2月5日~7日、東京で開催された内閣官房まち・ひと・しごと創生本部事務局主催「生涯活躍のまちアドバイザー研修」は今年度最後の4回目。60人近くの方々にご参加いただきました。

はじめは創生本部事務局の中野孝浩内閣参事官より、昨年末に閣議決定された「第2期まち・ひと・しごと創生総合戦略」が示す、重点を全世代・全員活躍まちづくりへとシフトする、新たな「生涯活躍のまち」のあり方が示されました。誰にでも居場所と役割があるコミュニティづくりという基本は変わらず、中野参事官が紹介する全国各地の豊富な事例は大いに参考になるものでした。

続いて、事業者の立場から、社会福祉法人佛子園の速水健二さんの報告です。佛子園の本部であるB’s行善寺の代表を務める速水さんからは、障害者の就労継続支援、放課後等デイ、介護保険などの事業を組み合わせた、障害者、高齢者、子ども、地元住民などが「ごちゃまぜ」で暮らす日常を語っていただきました。速水さんいわく「障害者は突然大きな声を出すっていいますけれど、うちのレストランでビールを飲んでいる近所のおじさんも、酔っ払って大声出して、寝てしまったりする。たいした違いはないんです」に笑いながら納得。

3人目はstudio-L代表の山崎亮さん。この日のテーマは、空き家はたくさんあるけれど、所有者が貸してくれないという全国の自治体が抱える共通の課題について。家の持ち主が見ず知らずの人に自宅を貸したがらないのは、その歴史を知らないからだといsて始めたのが「空き家ノート」だそうです。家の記憶をノートに記し、家主と店子がそれを共有する。そのことで貸す側も安心してくれる。studio-Lは、こうしたきめ細かい手作りの作業を各地に合わせた形で展開しているのです。

その後は3人の講演者に公益社団法人青年海外協力協会(JOCA)事務局長の堀田直揮さんが加わっての座談会。途中からは参加者も飲み物を片手にまちづくりの難しさ、楽しさなどを語り合い、そのまま懇親会へと移行しました。参加者同士の情報交換も交えながらのひととき。中締めは(一社)コミュニティネットワーク協会会長、お茶の水女子大学名誉教授の袖井孝子先生に挨拶をいただきました。袖井先生は生涯活躍のまちが第2期が全世代を対象とすることを高く評価。とりわけ大学卒業が就職氷河期に当たってしまった世代が地方で活躍できる場をつくることの大切さを強調されました。

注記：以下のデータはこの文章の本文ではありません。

(* ===== verification/Text.v ===== *)
(** * Text

    The parts of Rust's [str] and integer formatting that the program uses, on
    byte strings: decimal [Display] and [FromStr] of integers, UTF-8
    validation ([str::from_utf8]), ASCII case mapping, [split_once] and
    [strip_prefix]. *)

From S2P Require Import Prelude.

(** ** Decimal integers *)

Definition digit_val (b : byte) : option Z :=
  let z := b2z b in
  if (48 <=? z) && (z <=? 57) then Some (z - 48) else None.

(** Accumulate decimal digits on top of [acc]; [None] on a non-digit. *)
Fixpoint parse_digits (s : Str) (acc : Z) : option Z :=
  match s with
  | [] => Some acc
  | b :: s' =>
      match digit_val b with
      | Some d => parse_digits s' (acc * 10 + d)
      | None => None
      end
  end.

Definition parse_nonempty_digits (s : Str) : option Z :=
  match s with
  | [] => None
  | _ => parse_digits s 0
  end.

Definition range_check (ok : Z -> bool) (n : option Z) : option Z :=
  match n with
  | Some z => if ok z then Some z else None
  | None => None
  end.

(** [s.parse::<i64>()]: an optional sign and at least one digit, in range. *)
Definition parse_i64 (s : Str) : option Z :=
  match s with
  | x2d :: s' => range_check in_i64 (option_map Z.opp (parse_nonempty_digits s'))
  | x2b :: s' => range_check in_i64 (parse_nonempty_digits s')
  | _ => range_check in_i64 (parse_nonempty_digits s)
  end.

(** [s.parse::<u64>()]: an optional [+], no [-]. *)
Definition parse_u64 (s : Str) : option Z :=
  match s with
  | x2b :: s' => range_check in_u64 (parse_nonempty_digits s')
  | _ => range_check in_u64 (parse_nonempty_digits s)
  end.

Fixpoint print_digits (fuel : nat) (n : Z) (acc : Str) : Str :=
  match fuel with
  | O => acc
  | S f =>
      let acc' := z2b (48 + n mod 10) :: acc in
      if n / 10 =? 0 then acc' else print_digits f (n / 10) acc'
  end.

(** Digits needed are at most the number of bits plus one. *)
Definition print_nonneg (n : Z) : Str := print_digits (S (Z.to_nat (Z.log2 n))) n [].

(** [n.to_string()] of an integer. *)
Definition print_Z (n : Z) : Str :=
  if n <? 0 then x2d :: print_nonneg (- n) else print_nonneg n.

Lemma digit_val_digit d : 0 <= d < 10 -> digit_val (z2b (48 + d)) = Some d.
Proof.
  intros Hd. unfold digit_val. rewrite b2z_z2b_small by lia.
  replace (48 + d - 48) with d by lia.
  by destruct (Z.leb_spec 48 (48 + d)), (Z.leb_spec (48 + d) 57); try lia.
Qed.

Lemma parse_print_digits f n acc :
  0 <= n < 10 ^ Z.of_nat f -> parse_digits (print_digits f n acc) 0 = parse_digits acc n.
Proof.
  revert n acc. induction f as [|f IH]; intros n acc Hn; cbn [print_digits].
  - cbn in Hn. by replace n with 0 by lia.
  - pose proof (Z.mod_pos_bound n 10 eq_refl) as Hm.
    pose proof (Z.div_mod n 10 ltac:(lia)) as Hdm.
    rewrite Nat2Z.inj_succ, Z.pow_succ_r in Hn by lia.
    destruct (Z.eqb_spec (n / 10) 0) as [E|E].
    + cbn [parse_digits]. rewrite digit_val_digit by done. f_equal. lia.
    + rewrite IH by lia. cbn [parse_digits]. rewrite digit_val_digit by done.
      f_equal. lia.
Qed.

Lemma print_fuel_ok n : 0 <= n -> n < 10 ^ Z.of_nat (S (Z.to_nat (Z.log2 n))).
Proof.
  intros Hn. rewrite Nat2Z.inj_succ, Z2Nat.id by apply Z.log2_nonneg.
  destruct (Z.eq_dec n 0) as [->|].
  { cbn. lia. }
  pose proof (Z.log2_spec n ltac:(lia)).
  pose proof (Z.pow_le_mono_l 2 10 (Z.succ (Z.log2 n)) ltac:(lia)). lia.
Qed.

Lemma parse_print_nonneg n : 0 <= n -> parse_digits (print_nonneg n) 0 = Some n.
Proof.
  intros Hn. unfold print_nonneg.
  rewrite parse_print_digits by (pose proof (print_fuel_ok n); lia). done.
Qed.

(** The first byte of a printed number is a digit, never a sign. *)
Lemma print_digits_head f n acc :
  exists b l, print_digits (S f) n acc = b :: l /\ is_Some (digit_val b).
Proof.
  revert n acc. induction f as [|f IH]; intros n acc; cbn [print_digits];
    pose proof (Z.mod_pos_bound n 10 eq_refl).
  - destruct (_ =? 0); eexists _, _; (split; [done|]);
      rewrite digit_val_digit by done; eauto.
  - destruct (_ =? 0).
    + eexists _, _; (split; [done|]). rewrite digit_val_digit by done; eauto.
    + apply IH.
Qed.

Lemma parse_print_nonneg_ne n :
  0 <= n -> parse_nonempty_digits (print_nonneg n) = Some n.
Proof.
  intros Hn. pose proof (parse_print_nonneg n Hn) as HP. revert HP.
  unfold print_nonneg, parse_nonempty_digits.
  destruct (print_digits_head (Z.to_nat (Z.log2 n)) n []) as (b & l & -> & _). done.
Qed.

Lemma print_nonneg_no_sign n :
  exists b l, print_nonneg n = b :: l /\ b <> x2d /\ b <> x2b.
Proof.
  unfold print_nonneg.
  destruct (print_digits_head (Z.to_nat (Z.log2 n)) n []) as (b & l & -> & Hb).
  exists b, l. split; [done|]. split; intros ->; cbn in Hb; destruct Hb; done.
Qed.

(** [n.to_string().parse() == Ok(n)] on the whole range of [i64] and [u64]. *)
Lemma parse_print_i64 n : in_i64 n = true -> parse_i64 (print_Z n) = Some n.
Proof.
  intros Hn. unfold print_Z. destruct (Z.ltb_spec n 0) as [H|H].
  - change (range_check in_i64 (option_map Z.opp
             (parse_nonempty_digits (print_nonneg (- n)))) = Some n).
    rewrite parse_print_nonneg_ne by lia. unfold option_map, range_check.
    by rewrite Z.opp_involutive, Hn.
  - pose proof (parse_print_nonneg_ne n H) as HP.
    destruct (print_nonneg_no_sign n) as (b & l & E & H1 & H2). rewrite E in *.
    unfold parse_i64. destruct b; try congruence; rewrite HP; unfold range_check; by rewrite Hn.
Qed.

Lemma parse_print_u64 n : in_u64 n = true -> parse_u64 (print_Z n) = Some n.
Proof.
  intros Hn. unfold print_Z. destruct (Z.ltb_spec n 0) as [H|H].
  - unfold in_u64, in_u in Hn. lia.
  - pose proof (parse_print_nonneg_ne n H) as HP.
    destruct (print_nonneg_no_sign n) as (b & l & E & H1 & H2). rewrite E in *.
    unfold parse_u64. destruct b; try congruence; rewrite HP; unfold range_check; by rewrite Hn.
Qed.

Lemma print_nonneg_inj m n : 0 <= m -> 0 <= n -> print_nonneg m = print_nonneg n -> m = n.
Proof.
  intros Hm Hn E. pose proof (parse_print_nonneg m Hm) as H1.
  rewrite E, parse_print_nonneg in H1 by done. by injection H1.
Qed.

Lemma parse_i64_range s n : parse_i64 s = Some n -> in_i64 n = true.
Proof.
  unfold parse_i64, range_check. intros H. by case_all.
Qed.

(** ** UTF-8 validation *)

Definition in_range (lo hi : Z) (b : byte) : bool := (lo <=? b2z b) && (b2z b <=? hi).
Definition utf8_cont : byte -> bool := in_range 128 191.

Fixpoint utf8_valid (s : Str) : bool :=
  match s with
  | [] => true
  | a :: s1 =>
      if in_range 0 127 a then utf8_valid s1
      else match s1 with
      | [] => false
      | b :: s2 =>
          if in_range 194 223 a then utf8_cont b && utf8_valid s2
          else match s2 with
          | [] => false
          | c :: s3 =>
              if in_range 224 239 a then
                (if in_range 224 224 a then in_range 160 191 b
                 else if in_range 237 237 a then in_range 128 159 b
                 else utf8_cont b) && utf8_cont c && utf8_valid s3
              else match s3 with
              | [] => false
              | d :: s4 =>
                  if in_range 240 244 a then
                    (if in_range 240 240 a then in_range 144 191 b
                     else if in_range 244 244 a then in_range 128 143 b
                     else utf8_cont b) && utf8_cont c && utf8_cont d && utf8_valid s4
                  else false
              end
          end
      end
  end.

(** [str::from_utf8] / [String::from_utf8]: the bytes, when they are UTF-8. *)
Definition from_utf8 (s : Str) : option Str := if utf8_valid s then Some s else None.

Lemma utf8_valid_ascii s : forallb (in_range 0 127) s = true -> utf8_valid s = true.
Proof.
  induction s as [|a s IH]; [done|]. cbn [forallb utf8_valid]. intros [Ha Hs]%andb_prop.
  rewrite Ha. auto.
Qed.

Lemma print_digits_ascii f n acc :
  forallb (in_range 0 127) acc = true -> forallb (in_range 0 127) (print_digits f n acc) = true.
Proof.
  revert n acc. induction f as [|f IH]; intros n acc Hacc; cbn [print_digits]; [done|].
  assert (H : forallb (in_range 0 127) (z2b (48 + n mod 10) :: acc) = true).
  { pose proof (Z.mod_pos_bound n 10 eq_refl). cbn [forallb]. rewrite Hacc.
    unfold in_range. rewrite b2z_z2b_small by lia. lia. }
  destruct (_ =? 0); auto.
Qed.

Lemma print_Z_utf8 n : utf8_valid (print_Z n) = true.
Proof.
  apply utf8_valid_ascii. unfold print_Z, print_nonneg. destruct (n <? 0).
  - cbn [forallb]. by rewrite print_digits_ascii.
  - by apply print_digits_ascii.
Qed.

(** ** ASCII case, splitting *)

Definition ascii_upper (b : byte) : byte :=
  if in_range 97 122 b then z2b (b2z b - 32) else b.
Definition ascii_lower (b : byte) : byte :=
  if in_range 65 90 b then z2b (b2z b + 32) else b.
Definition to_ascii_uppercase (s : Str) : Str := map ascii_upper s.
Definition to_ascii_lowercase (s : Str) : Str := map ascii_lower s.
Definition str_eqb (a b : Str) : bool := bool_decide (a = b).
Definition eq_ignore_ascii_case (a b : Str) : bool :=
  str_eqb (to_ascii_lowercase a) (to_ascii_lowercase b).

(** [s.split_once(c)]: split at the first occurrence of [c]. *)
Fixpoint split_once (c : byte) (s : Str) : option (Str * Str) :=
  match s with
  | [] => None
  | b :: s' =>
      if bool_decide (b = c) then Some ([], s')
      else match split_once c s' with
           | Some (l, r) => Some (b :: l, r)
           | None => None
           end
  end.

(** [s.strip_prefix(c)] for a one-byte prefix. *)
Definition strip_prefix_byte (c : byte) (s : Str) : option Str :=
  match s with
  | b :: s' => if bool_decide (b = c) then Some s' else None
  | [] => None
  end.

Lemma split_once_app c l r :
  Forall (fun b => b <> c) l -> split_once c (l ++ c :: r) = Some (l, r).
Proof.
  induction 1 as [|b l Hb _ IH]; cbn.
  - by rewrite bool_decide_true.
  - by rewrite bool_decide_false, IH.
Qed.

Lemma split_once_none c s : Forall (fun b => b <> c) s -> split_once c s = None.
Proof.
  induction 1 as [|b l Hb _ IH]; cbn; [done|]. by rewrite bool_decide_false, IH.
Qed.

Lemma print_digits_no_byte c f n acc :
  digit_val c = None -> Forall (fun b => b <> c) acc ->
  Forall (fun b => b <> c) (print_digits f n acc).
Proof.
  intros Hc. revert n acc. induction f as [|f IH]; intros n acc Hacc; cbn [print_digits]; [done|].
  assert (H : Forall (fun b => b <> c) (z2b (48 + n mod 10) :: acc)).
  { constructor; [|done]. intros E.
    pose proof (Z.mod_pos_bound n 10 eq_refl) as Hm.
    pose proof (digit_val_digit (n mod 10) Hm) as Hd. by rewrite E, Hc in Hd. }
  destruct (_ =? 0); auto.
Qed.

Lemma print_nonneg_no_byte c n :
  digit_val c = None -> Forall (fun b => b <> c) (print_nonneg n).
Proof. intros. by apply print_digits_no_byte. Qed.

2日目以降は講義とワークです。東京大学高齢社会総合研究機構の後藤純特任講師、荻野亮吾特任助教より、それぞれ「医療・職業・住環境(い・しょく・じゅう)に絞った政策課題」(2月6日)、「地域運営組織の活用」(2月7日)というテーマで話を。上記の堀田さんからは佛子園とJOCAの連携で進めている各地の事業を紹介。生涯活躍のまちの要素として「活躍」「住まい」「移住」「健康」「コミュニティ形成」を挙げて、これらを組み合わせた事業案を考えることをゴールに堀田さんのファシリテーションでワークショップを行いました。

ワークはグループごとに行いましたが、どこも笑いが絶えず、たくさんのアイデアが出されました。これまでの講演、講義で、「地域の課題の解決を目指す『生涯活躍のまち』って面白そう」と思っていただけたからではないでしょうか。そう、「これをやったら楽しそう」と思ってもらうのが大事なのです。

生涯活躍のまちアドバイザーは、自身の専門分野(金融、医療、介護、不動産、子育て、教育などなど)を地域づくりに生かしてもらうことが目的ですが、まずは地域の人々の気持ちに寄り添う。そこから入らないと、「どうせ商売のために来たのだろう」と思われてしまいます。

生涯活躍のまちを進めるための障害になるのが「縦割り」。これは行政だけの問題ではありません。どこの組織にもある。それに対して、アドバイザーは分野横断的に考えて、動く(自分の専門外については、そうした人材を探せばいいのです)。

3日間受講され、修了証を手にしていただいた方は40名を超えました。これまでの修了者を合わせると約90名。全国各地でアドバイザーとして活動していただけそうな仲間が増えて、とてもうれしく思っています。